• _About this exercise_:
Across the records below, how many lines contain the string "exact"? Give the number by itself.

• _Material to process_:
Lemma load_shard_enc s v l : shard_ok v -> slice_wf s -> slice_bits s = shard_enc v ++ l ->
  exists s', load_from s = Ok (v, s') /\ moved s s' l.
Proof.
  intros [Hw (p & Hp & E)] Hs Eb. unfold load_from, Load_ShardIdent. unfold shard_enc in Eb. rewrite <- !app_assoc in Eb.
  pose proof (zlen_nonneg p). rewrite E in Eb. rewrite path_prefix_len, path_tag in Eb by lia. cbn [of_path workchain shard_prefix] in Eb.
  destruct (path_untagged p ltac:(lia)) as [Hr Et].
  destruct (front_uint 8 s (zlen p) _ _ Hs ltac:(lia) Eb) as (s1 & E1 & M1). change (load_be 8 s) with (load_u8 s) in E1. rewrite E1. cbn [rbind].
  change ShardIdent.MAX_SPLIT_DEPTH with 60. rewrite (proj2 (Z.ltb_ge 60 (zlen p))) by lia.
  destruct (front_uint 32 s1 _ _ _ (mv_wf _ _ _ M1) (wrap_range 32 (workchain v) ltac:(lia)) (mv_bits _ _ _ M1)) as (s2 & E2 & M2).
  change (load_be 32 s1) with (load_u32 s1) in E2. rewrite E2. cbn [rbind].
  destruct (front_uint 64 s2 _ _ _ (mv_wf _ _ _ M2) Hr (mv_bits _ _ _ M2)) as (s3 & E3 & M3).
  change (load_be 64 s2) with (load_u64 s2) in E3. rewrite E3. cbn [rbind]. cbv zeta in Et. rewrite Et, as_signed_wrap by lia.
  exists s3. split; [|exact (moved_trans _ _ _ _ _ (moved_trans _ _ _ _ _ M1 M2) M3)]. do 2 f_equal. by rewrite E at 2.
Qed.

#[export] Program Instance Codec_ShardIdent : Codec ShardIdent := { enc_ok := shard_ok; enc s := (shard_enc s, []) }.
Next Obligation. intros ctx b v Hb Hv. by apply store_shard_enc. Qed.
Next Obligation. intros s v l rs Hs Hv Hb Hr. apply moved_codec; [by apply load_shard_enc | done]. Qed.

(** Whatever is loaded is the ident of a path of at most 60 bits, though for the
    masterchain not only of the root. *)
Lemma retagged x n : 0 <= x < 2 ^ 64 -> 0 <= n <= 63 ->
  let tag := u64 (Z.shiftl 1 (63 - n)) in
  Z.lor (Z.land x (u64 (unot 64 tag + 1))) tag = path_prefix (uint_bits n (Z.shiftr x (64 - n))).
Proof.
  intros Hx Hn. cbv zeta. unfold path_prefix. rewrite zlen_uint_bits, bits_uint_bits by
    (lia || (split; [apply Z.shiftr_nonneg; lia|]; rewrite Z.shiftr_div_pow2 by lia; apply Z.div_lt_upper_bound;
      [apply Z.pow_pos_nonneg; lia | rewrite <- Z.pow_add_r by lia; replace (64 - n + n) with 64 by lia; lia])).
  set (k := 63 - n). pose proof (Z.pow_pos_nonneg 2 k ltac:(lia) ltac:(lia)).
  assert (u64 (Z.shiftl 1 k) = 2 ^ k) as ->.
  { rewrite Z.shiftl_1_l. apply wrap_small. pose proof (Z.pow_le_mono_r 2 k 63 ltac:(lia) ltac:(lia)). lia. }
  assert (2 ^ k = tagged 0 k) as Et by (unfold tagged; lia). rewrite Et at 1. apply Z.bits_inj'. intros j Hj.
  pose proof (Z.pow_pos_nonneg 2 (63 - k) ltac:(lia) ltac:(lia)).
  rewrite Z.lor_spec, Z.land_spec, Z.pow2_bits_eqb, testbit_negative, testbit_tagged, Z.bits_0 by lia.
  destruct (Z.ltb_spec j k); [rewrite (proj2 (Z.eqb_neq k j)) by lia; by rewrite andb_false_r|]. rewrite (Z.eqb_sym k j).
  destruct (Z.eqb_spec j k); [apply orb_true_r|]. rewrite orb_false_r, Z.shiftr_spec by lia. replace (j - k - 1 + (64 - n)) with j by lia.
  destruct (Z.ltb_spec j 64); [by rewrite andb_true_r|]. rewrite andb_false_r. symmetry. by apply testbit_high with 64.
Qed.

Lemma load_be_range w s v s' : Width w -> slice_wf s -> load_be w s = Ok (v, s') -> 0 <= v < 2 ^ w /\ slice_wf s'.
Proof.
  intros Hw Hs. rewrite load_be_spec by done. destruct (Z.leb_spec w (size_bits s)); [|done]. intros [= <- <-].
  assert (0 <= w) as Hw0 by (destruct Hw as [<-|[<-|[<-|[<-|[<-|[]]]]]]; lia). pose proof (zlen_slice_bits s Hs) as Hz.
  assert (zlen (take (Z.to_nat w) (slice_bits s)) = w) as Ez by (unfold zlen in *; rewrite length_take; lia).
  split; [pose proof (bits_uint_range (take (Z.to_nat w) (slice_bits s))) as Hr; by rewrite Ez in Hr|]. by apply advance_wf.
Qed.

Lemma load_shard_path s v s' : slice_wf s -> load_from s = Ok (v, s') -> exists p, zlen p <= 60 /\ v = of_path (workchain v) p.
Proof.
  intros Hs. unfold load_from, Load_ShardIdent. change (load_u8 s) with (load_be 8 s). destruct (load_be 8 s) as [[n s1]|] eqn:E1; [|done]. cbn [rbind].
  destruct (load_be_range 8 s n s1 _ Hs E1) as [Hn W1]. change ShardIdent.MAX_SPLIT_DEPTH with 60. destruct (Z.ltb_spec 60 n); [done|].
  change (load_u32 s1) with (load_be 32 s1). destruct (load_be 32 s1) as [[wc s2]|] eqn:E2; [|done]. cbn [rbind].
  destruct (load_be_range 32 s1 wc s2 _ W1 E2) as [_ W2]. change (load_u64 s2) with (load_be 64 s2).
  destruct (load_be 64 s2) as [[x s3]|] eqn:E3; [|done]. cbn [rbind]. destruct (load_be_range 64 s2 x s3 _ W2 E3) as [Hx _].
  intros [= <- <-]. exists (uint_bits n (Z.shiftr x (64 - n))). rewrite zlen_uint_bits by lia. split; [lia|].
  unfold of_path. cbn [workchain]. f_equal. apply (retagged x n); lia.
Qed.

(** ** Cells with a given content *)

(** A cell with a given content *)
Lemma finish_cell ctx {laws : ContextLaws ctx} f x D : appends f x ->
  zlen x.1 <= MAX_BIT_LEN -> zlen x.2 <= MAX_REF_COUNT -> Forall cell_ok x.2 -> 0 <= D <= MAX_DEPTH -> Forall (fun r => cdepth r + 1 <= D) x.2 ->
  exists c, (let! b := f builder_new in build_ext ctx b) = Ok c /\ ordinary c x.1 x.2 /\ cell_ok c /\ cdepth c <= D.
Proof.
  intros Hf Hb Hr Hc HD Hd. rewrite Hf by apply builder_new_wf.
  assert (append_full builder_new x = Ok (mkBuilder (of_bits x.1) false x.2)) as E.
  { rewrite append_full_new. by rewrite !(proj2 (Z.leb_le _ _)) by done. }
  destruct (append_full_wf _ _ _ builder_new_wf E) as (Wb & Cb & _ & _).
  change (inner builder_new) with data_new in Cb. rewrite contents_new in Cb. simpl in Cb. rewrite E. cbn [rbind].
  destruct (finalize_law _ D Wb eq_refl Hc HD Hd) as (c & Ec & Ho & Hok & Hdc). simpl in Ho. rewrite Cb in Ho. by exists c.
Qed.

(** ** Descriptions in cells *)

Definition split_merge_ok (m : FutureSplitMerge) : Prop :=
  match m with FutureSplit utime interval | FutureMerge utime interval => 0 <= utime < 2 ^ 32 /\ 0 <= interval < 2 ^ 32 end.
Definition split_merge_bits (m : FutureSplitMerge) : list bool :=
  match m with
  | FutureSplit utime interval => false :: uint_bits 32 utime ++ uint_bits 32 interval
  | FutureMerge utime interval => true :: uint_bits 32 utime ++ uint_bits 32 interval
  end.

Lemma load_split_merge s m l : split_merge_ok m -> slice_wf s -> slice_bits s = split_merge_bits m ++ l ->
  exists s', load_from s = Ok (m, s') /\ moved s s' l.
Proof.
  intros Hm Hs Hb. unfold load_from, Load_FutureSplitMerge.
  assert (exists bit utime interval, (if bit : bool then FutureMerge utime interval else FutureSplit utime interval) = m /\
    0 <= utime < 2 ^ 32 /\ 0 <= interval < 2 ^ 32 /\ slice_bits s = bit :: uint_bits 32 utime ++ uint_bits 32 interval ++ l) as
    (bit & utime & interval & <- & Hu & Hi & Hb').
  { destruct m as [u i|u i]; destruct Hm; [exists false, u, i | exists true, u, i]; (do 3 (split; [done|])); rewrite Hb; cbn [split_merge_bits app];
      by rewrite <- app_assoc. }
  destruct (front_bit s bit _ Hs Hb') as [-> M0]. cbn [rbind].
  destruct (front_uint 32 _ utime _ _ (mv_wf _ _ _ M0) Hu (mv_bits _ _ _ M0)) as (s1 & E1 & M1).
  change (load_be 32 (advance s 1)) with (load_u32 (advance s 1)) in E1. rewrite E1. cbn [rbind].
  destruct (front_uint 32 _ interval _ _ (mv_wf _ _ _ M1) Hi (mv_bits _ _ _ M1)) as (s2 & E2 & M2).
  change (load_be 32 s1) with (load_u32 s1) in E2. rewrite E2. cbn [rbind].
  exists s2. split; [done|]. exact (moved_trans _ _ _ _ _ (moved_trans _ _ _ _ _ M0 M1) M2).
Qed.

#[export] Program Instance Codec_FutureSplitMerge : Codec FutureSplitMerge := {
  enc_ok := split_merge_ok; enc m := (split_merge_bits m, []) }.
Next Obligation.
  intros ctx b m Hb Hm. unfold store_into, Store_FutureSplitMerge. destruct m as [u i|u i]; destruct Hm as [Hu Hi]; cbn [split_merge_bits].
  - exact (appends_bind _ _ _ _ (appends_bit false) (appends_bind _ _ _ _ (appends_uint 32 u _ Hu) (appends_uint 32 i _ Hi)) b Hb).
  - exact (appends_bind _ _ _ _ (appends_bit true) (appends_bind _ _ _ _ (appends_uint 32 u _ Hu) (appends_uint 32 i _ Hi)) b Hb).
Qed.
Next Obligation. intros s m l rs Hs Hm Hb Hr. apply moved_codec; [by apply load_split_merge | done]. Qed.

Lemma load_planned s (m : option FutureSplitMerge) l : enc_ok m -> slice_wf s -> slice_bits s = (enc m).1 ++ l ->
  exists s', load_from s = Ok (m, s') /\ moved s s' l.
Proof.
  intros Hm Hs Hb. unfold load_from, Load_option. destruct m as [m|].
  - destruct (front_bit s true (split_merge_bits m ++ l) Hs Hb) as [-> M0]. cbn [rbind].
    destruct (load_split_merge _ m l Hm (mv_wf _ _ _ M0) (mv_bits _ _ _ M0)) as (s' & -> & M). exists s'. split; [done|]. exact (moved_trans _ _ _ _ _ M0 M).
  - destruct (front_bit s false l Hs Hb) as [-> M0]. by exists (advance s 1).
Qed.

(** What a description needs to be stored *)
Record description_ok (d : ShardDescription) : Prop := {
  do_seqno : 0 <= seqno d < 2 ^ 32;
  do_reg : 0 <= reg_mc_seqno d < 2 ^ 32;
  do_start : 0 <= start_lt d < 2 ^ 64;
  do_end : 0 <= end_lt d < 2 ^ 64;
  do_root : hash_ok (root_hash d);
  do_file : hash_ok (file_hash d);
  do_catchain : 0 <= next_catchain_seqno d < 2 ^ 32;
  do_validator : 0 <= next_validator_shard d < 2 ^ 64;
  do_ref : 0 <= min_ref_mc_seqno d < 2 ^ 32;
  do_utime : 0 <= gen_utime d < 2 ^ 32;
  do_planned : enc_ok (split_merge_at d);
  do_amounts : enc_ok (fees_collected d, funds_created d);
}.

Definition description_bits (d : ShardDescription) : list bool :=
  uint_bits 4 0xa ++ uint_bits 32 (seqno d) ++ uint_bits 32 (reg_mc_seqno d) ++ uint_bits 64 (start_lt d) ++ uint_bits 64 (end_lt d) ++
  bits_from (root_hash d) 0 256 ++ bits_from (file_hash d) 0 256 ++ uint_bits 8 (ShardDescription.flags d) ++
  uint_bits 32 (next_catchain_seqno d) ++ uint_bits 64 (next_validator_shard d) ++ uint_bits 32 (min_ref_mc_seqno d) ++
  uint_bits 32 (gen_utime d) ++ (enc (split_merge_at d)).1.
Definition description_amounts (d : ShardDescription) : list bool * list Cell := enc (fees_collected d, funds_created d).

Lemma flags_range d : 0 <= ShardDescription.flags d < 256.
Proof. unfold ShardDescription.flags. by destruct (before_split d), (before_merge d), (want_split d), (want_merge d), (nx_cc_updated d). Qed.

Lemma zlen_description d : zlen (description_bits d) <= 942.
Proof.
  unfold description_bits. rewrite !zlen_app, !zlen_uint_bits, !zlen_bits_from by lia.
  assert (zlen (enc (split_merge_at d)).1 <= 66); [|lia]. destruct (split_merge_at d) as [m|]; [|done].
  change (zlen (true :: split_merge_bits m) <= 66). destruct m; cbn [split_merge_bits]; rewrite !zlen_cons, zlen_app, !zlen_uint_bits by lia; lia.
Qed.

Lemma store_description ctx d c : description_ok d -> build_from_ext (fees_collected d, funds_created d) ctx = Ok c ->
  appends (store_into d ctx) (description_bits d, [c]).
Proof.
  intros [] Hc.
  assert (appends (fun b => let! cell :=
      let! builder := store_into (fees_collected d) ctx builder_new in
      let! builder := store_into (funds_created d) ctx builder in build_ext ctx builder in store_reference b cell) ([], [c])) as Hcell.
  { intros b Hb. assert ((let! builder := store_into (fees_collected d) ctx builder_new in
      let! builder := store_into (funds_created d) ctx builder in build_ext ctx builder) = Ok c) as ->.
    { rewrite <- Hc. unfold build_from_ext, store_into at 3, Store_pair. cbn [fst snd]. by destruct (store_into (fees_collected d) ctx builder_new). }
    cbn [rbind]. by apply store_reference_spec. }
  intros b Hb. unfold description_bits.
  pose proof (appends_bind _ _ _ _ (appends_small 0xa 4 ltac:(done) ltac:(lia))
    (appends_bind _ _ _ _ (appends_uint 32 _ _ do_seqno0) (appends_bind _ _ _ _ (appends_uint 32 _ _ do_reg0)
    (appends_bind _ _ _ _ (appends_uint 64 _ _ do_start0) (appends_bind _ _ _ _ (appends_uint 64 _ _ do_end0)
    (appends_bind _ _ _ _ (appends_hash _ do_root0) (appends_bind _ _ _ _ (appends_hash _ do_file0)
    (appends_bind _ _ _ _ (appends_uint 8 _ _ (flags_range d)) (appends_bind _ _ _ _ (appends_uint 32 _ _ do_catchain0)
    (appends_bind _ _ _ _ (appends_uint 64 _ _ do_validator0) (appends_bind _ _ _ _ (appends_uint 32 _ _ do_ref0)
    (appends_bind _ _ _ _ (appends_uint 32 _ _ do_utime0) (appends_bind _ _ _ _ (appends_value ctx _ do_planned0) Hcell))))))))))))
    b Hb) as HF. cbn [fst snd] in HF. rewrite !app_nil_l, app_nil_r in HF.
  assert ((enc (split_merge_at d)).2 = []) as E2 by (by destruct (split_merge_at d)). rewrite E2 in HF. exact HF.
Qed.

• _Answer for this exercise_:
6